Macronutrients commonly referred to as macros are the ONLY WAY to lose or gain weight, through diet, if that is solely the goal. Yes, its counterpart, micronutrients are also important and I highly recommend looking into those but in terms of weight loss/gain you can focus your efforts on your macros. Plus, most people who eat a well balanced diet are most likely already hitting their micros. Although you don’t have to necessarily track your macros it will be beneficial to know what each macronutrient’s
role is in the human body.
Our first macronutrient up is probably the most demonized. The carbohydrate (carb) gives us 4 calories per gram and is super important. They are your body’s primary fuel source! Unless you are trying a specific diet, your carbs should make up most of your diet. Since this is a brief introduction to macros, I won’t go too much in depth but there are two types of carbs. One type is called simple carbs and the other
complex carbs. Complex carbs are considered to be the healthier carb because they are more nutritious. Carbohydrates are not bad and can provide great energy and tons of vitamins and minerals.
The second macronutrient is the one I find most important and that is protein. Just like a carb, a gram of protein yields 4 calories. Protein can do a variety of things but it mainly likes to build and repair. It’s highly recommended that protein should fall between 0.7g – 1.0g per pound of body weight on average if body composition is the main goal. I personally like people getting their protein intake from food but some individuals may need to take a supplement to reach “optimal” levels.
Coming up next is the macronutrient fat. Unlike carbs and protein, a gram of fat is worth 9 calories. Essential fats are required for us to survive so taking them out completely from a diet is a pretty bad idea and usually doesn’t last long. This macro is the foundation of many hormones. When dropped too low one can witness and/or feel the negative side effects. It is stated that fats should go no lower than 15-25% of total calories but unless for a specific reason, I don’t see the need to go to the lower end of that.

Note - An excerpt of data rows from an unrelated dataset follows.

(** ** The voice query *)

Lemma validVoice_run (s : State E) (name language : string) (gender : Gender)
    (age variant : uint8) :
  validVoice name language gender age variant s =
  (Returned (as_error (fst (setVoice name language gender age variant (eng s)))),
   mkState (ctx s) (snd (setVoice name language gender age variant (eng s)))
     (log s ++ [EvLock; EvCall (CallSetVoice (mkVoiceQuery name language gender age variant));
                EvUnlock])).
Proof.
  unfold validVoice, call_setVoice, lock_Lock, lock_Unlock, deferring, bind,
    emit, engine_call, ret. simpl.
  destruct (setVoice name language gender age variant (eng s)) as [r e'].
  simpl. rewrite <- !app_assoc. reflexivity.
Qed.

(** C3. SetVoiceProperties succeeds exactly when the voice-selection call
    of the engine binding accepts the query.  When the engine refuses,
    the engine's Error is returned and the Context is left as it was;
    when it accepts, [nil] is returned and the five fields of the query
    are stored in the (initialised) Context.  In both cases the one engine
    call is made between Lock and Unlock. *)
Theorem SetVoiceProperties_iff_engine_accepts (s : State E)
    (name language : string) (gender : Gender) (age variant : uint8) :
  let q := mkVoiceQuery name language gender age variant in
  let l := log s ++ [EvLock; EvCall (CallSetVoice q); EvUnlock] in
  match setVoice name language gender age variant (eng s) with
  | (None, e) =>
      SetVoiceProperties name language gender age variant s =
      (Returned None,
       mkState (mkContext (Samples (initialized (ctx s))) (Events (initialized (ctx s)))
                  (rate (initialized (ctx s))) (volume (initialized (ctx s)))
                  (pitch (initialized (ctx s))) (tone (initialized (ctx s)))
                  q true) e l)
  | (Some err, e) =>
      SetVoiceProperties name language gender age variant s =
      (Returned (Some (EngineError err)), mkState (ctx s) e l)
  end.
Proof.
  intros q l. unfold SetVoiceProperties, bind.
  rewrite validVoice_run.
  destruct (setVoice name language gender age variant (eng s)) as [[err|] e];
    cbn [as_error fst snd]; [reflexivity|].
  rewrite init_run. unfold assign, ret, with_voice, with_name, with_language,
    with_gender, with_age, with_variant. cbn -[initialized].
  rewrite isInit_initialized. reflexivity.
Qed.
Lemma index_range_In n y : In y (index_range n) <-> (0 <= y < n)%Z.
Proof.
  unfold index_range. rewrite in_map_iff. split.
  - intros (k & <- & Hk). apply in_seq in Hk. lia.
  - intros Hy. exists (Z.to_nat y). split; [lia|]. apply in_seq. lia.
Qed.

(** The fold of lines 804-822 (and 833-851) keeps the four running extrema
    of two sequences. *)
Lemma extrema_fold (g h : Z -> R) : forall l a0 b0 c0 d0,
  let '(a, b, c, d) :=
    fold_left
      (fun (st : R * R * R * R) (y : Z) =>
         let '(a, b, c, d) := st in
         (std_min a (g y), std_max b (g y),
          std_min c (h y), std_max d (h y)))
      l (a0, b0, c0, d0) in
  (a <= a0 /\ b0 <= b /\ c <= c0 /\ d0 <= d)
  /\ (forall y, In y l -> a <= g y <= b /\ c <= h y <= d)
  /\ (a = a0 \/ exists y, In y l /\ a = g y)
  /\ (b = b0 \/ exists y, In y l /\ b = g y)
  /\ (c = c0 \/ exists y, In y l /\ c = h y)
  /\ (d = d0 \/ exists y, In y l /\ d = h y).
Proof.
  induction l as [|y l IH]; intros a0 b0 c0 d0.
  - cbn [fold_left]. repeat split; try lra; try (now left).
    all: intros y [].
  - cbn [fold_left].
    specialize (IH (std_min a0 (g y)) (std_max b0 (g y))
                   (std_min c0 (h y)) (std_max d0 (h y))).
    destruct (fold_left _ l _) as [[[a b] c] d].
    destruct IH as ((A & B & C & D) & Hall & Ha & Hb & Hc & Hd).
    pose proof (std_min_l a0 (g y)). pose proof (std_min_r a0 (g y)).
    pose proof (std_max_l b0 (g y)). pose proof (std_max_r b0 (g y)).
    pose proof (std_min_l c0 (h y)). pose proof (std_min_r c0 (h y)).
    pose proof (std_max_l d0 (h y)). pose proof (std_max_r d0 (h y)).
    split; [repeat split; lra|]. split.
    { intros z [<- | Hz]; [lra | now apply Hall]. }
    assert (Hmin : forall u v, std_min u v = u \/ std_min u v = v)
      by (intros u v; unfold std_min; destruct (Rlt_dec v u); auto).
    assert (Hmax : forall u v, std_max u v = u \/ std_max u v = v)
      by (intros u v; unfold std_max; destruct (Rlt_dec u v); auto).
    repeat split.
    + destruct Ha as [-> | (z & Hz & ->)].
      * destruct (Hmin a0 (g y)) as [-> | ->]; [now left|].
        right; exists y; split; [now left | reflexivity].
      * right; exists z; split; [now right | reflexivity].
    + destruct Hb as [-> | (z & Hz & ->)].
      * destruct (Hmax b0 (g y)) as [-> | ->]; [now left|].
        right; exists y; split; [now left | reflexivity].
      * right; exists z; split; [now right | reflexivity].
    + destruct Hc as [-> | (z & Hz & ->)].
      * destruct (Hmin c0 (h y)) as [-> | ->]; [now left|].
        right; exists y; split; [now left | reflexivity].
      * right; exists z; split; [now right | reflexivity].
    + destruct Hd as [-> | (z & Hz & ->)].
      * destruct (Hmax d0 (h y)) as [-> | ->]; [now left|].
        right; exists y; split; [now left | reflexivity].
      * right; exists z; split; [now right | reflexivity].
Qed.
(** * The todo backend's server wiring (backend/src/index.js)

    A shallow embedding of index.js: the prom-client counter and registry it
    creates, the Express application stack it registers (middleware and
    routes, in registration order), the bootstrap promise chain on
    [db.init()], and the signal handlers that run [gracefulShutdown].

    The persistence module and the five route handler modules are required by
    index.js but live in other files; they appear here only through what
    index.js does with them: the promises [db.init()] and [db.teardown()]
    settle as the environment decides, and an API route hands the request to
    a handler known by its name. *)

From Stdlib Require Import String Ascii List Bool NArith ZArith Lia DecimalString.
Import ListNotations.
Open Scope string_scope.

(** ** JavaScript strings, as far as index.js and the router use them *)
Module JS.

(** [s.startsWith(p)] *)
Definition startsWith (s p : string) : bool := String.prefix p s.

Definition lower_ascii (c : ascii) : ascii :=
  let n := nat_of_ascii c in
  if (65 <=? n)%nat && (n <=? 90)%nat then ascii_of_nat (n + 32) else c.

(** [s.toLowerCase()] on the ASCII letters, which is all that the
    case-insensitive path matching of the router can fold. *)
Fixpoint toLowerCase (s : string) : string :=
  match s with
  | EmptyString => EmptyString
  | String c s' => String (lower_ascii c) (toLowerCase s')
  end.

Definition upper_ascii (c : ascii) : ascii :=
  let n := nat_of_ascii c in
  if (97 <=? n)%nat && (n <=? 122)%nat then ascii_of_nat (n - 32) else c.

(** [s.toUpperCase()] on the ASCII letters. *)
Fixpoint toUpperCase (s : string) : string :=
  match s with
  | EmptyString => EmptyString
  | String c s' => String (upper_ascii c) (toUpperCase s')
  end.

(** [s.split(sep)] for a one-character separator. *)
Fixpoint split (sep : ascii) (s : string) : list string :=
  match s with
  | EmptyString => [EmptyString]
  | String c s' =>
      if Ascii.eqb c sep then EmptyString :: split sep s'
      else match split sep s' with
           | [] => [String c EmptyString]
           | w :: ws => String c w :: ws
           end
  end.

(** The decimal text of a count, as a template literal prints it. *)
Definition numberToString (n : N) : string :=
  NilZero.string_of_uint (N.to_uint n).

Fixpoint join (sep : string) (l : list string) : string :=
  match l with
  | [] => EmptyString
  | [x] => x
  | x :: l' => x ++ sep ++ join sep l'
  end.

End JS.

(** ** prom-client: a counter with one label, and a registry *)
Module PromClient.

Definition newline : string := String (ascii_of_nat 10) EmptyString.
Definition dquote : string := String (ascii_of_nat 34) EmptyString.
Definition backslash : string := String (ascii_of_nat 92) EmptyString.

(** The per-label-value table of a counter. prom-client keeps it in an
    object keyed by the hash of the label set; with the single label
    ['method'] that key is the label's value, and the object keeps its keys
    in insertion order. The counts are JavaScript numbers that only ever
    grow by 1 from 0; they are naturals here, which is exact below 2^53. *)
Definition hashMap := list (string * N).

Record Counter := mkCounter {
  name : string;
  help : string;
  labelNames : list string;
  values : hashMap
}.

Fixpoint get (m : string) (h : hashMap) : N :=
  match h with
  | [] => 0%N
  | (k, v) :: h' => if String.eqb k m then v else get m h'
  end.

(** [counter.inc({method: m})]: add 1 to the entry of [m], creating it at
    the end of the table when the label value is new. *)
Fixpoint inc_hashMap (m : string) (h : hashMap) : hashMap :=
  match h with
  | [] => [(m, 1%N)]
  | (k, v) :: h' =>
      if String.eqb k m then (k, (v + 1)%N) :: h'
      else (k, v) :: inc_hashMap m h'
  end.

Definition inc (m : string) (c : Counter) : Counter :=
  mkCounter (name c) (help c) (labelNames c) (inc_hashMap m (values c)).

(** A registry is the list of the metrics registered with it. *)
Definition Registry := list Counter.

Definition registerMetric (c : Counter) (r : Registry) : Registry := (r ++ [c])%list.

(** [register.contentType] of the text exposition format. *)
Definition contentType : string := "text/plain; version=0.0.4; charset=utf-8".

Fixpoint escapeLabelValue (s : string) : string :=
  match s with
  | EmptyString => EmptyString
  | String c s' =>
      let n := nat_of_ascii c in
      (if (n =? 92)%nat then backslash ++ backslash
       else if (n =? 10)%nat then backslash ++ "n"
       else if (n =? 34)%nat then backslash ++ dquote
       else String c EmptyString) ++ escapeLabelValue s'
  end.

Definition sampleLine (c : Counter) (kv : string * N) : string :=
  name c ++ "{" ++
    JS.join "," (map (fun l => l ++ "=" ++ dquote ++ escapeLabelValue (fst kv) ++ dquote)
                     (labelNames c))
  ++ "} " ++ JS.numberToString (snd kv).

(** The HELP line, the TYPE line, then one sample line for each label
    value that was ever incremented. *)
Definition metricAsString (c : Counter) : string :=
  JS.join newline
    (("# HELP " ++ name c ++ " " ++ help c)
     :: ("# TYPE " ++ name c ++ " counter")
     :: map (sampleLine c) (values c)).

(** [register.metrics()] *)
Definition metrics (r : Registry) : string :=
  JS.join (newline ++ newline) (map metricAsString r) ++ newline.

End PromClient.

(** ** Express: the application stack and its dispatch loop *)
Module Express.

(** What the stack looks at in a request. [body_error] is the verdict of
    the body parser on the request body: [Some status] when it rejects the
    body (malformed JSON under a JSON content type gives 400), [None] when
    there is nothing to parse or the body parses. *)
Record Request := mkRequest {
  method : string;
  path : string;
  body_error : option N
}.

So there you have it! Next time when someone randomly says “I don’t know if that fits my macros” or “macros don’t count on the weekends” you will now have a brief understanding of what they mean. Macronutrients are our “big rocks” in terms of our eating. Most diets or lifestyle changes are based on adjusting them in some shape or form whether it’s adding, subtracting, or eliminating (hopefully not eliminating). Remember before trying anything new, one should seek advice from a medical professional or dietitian!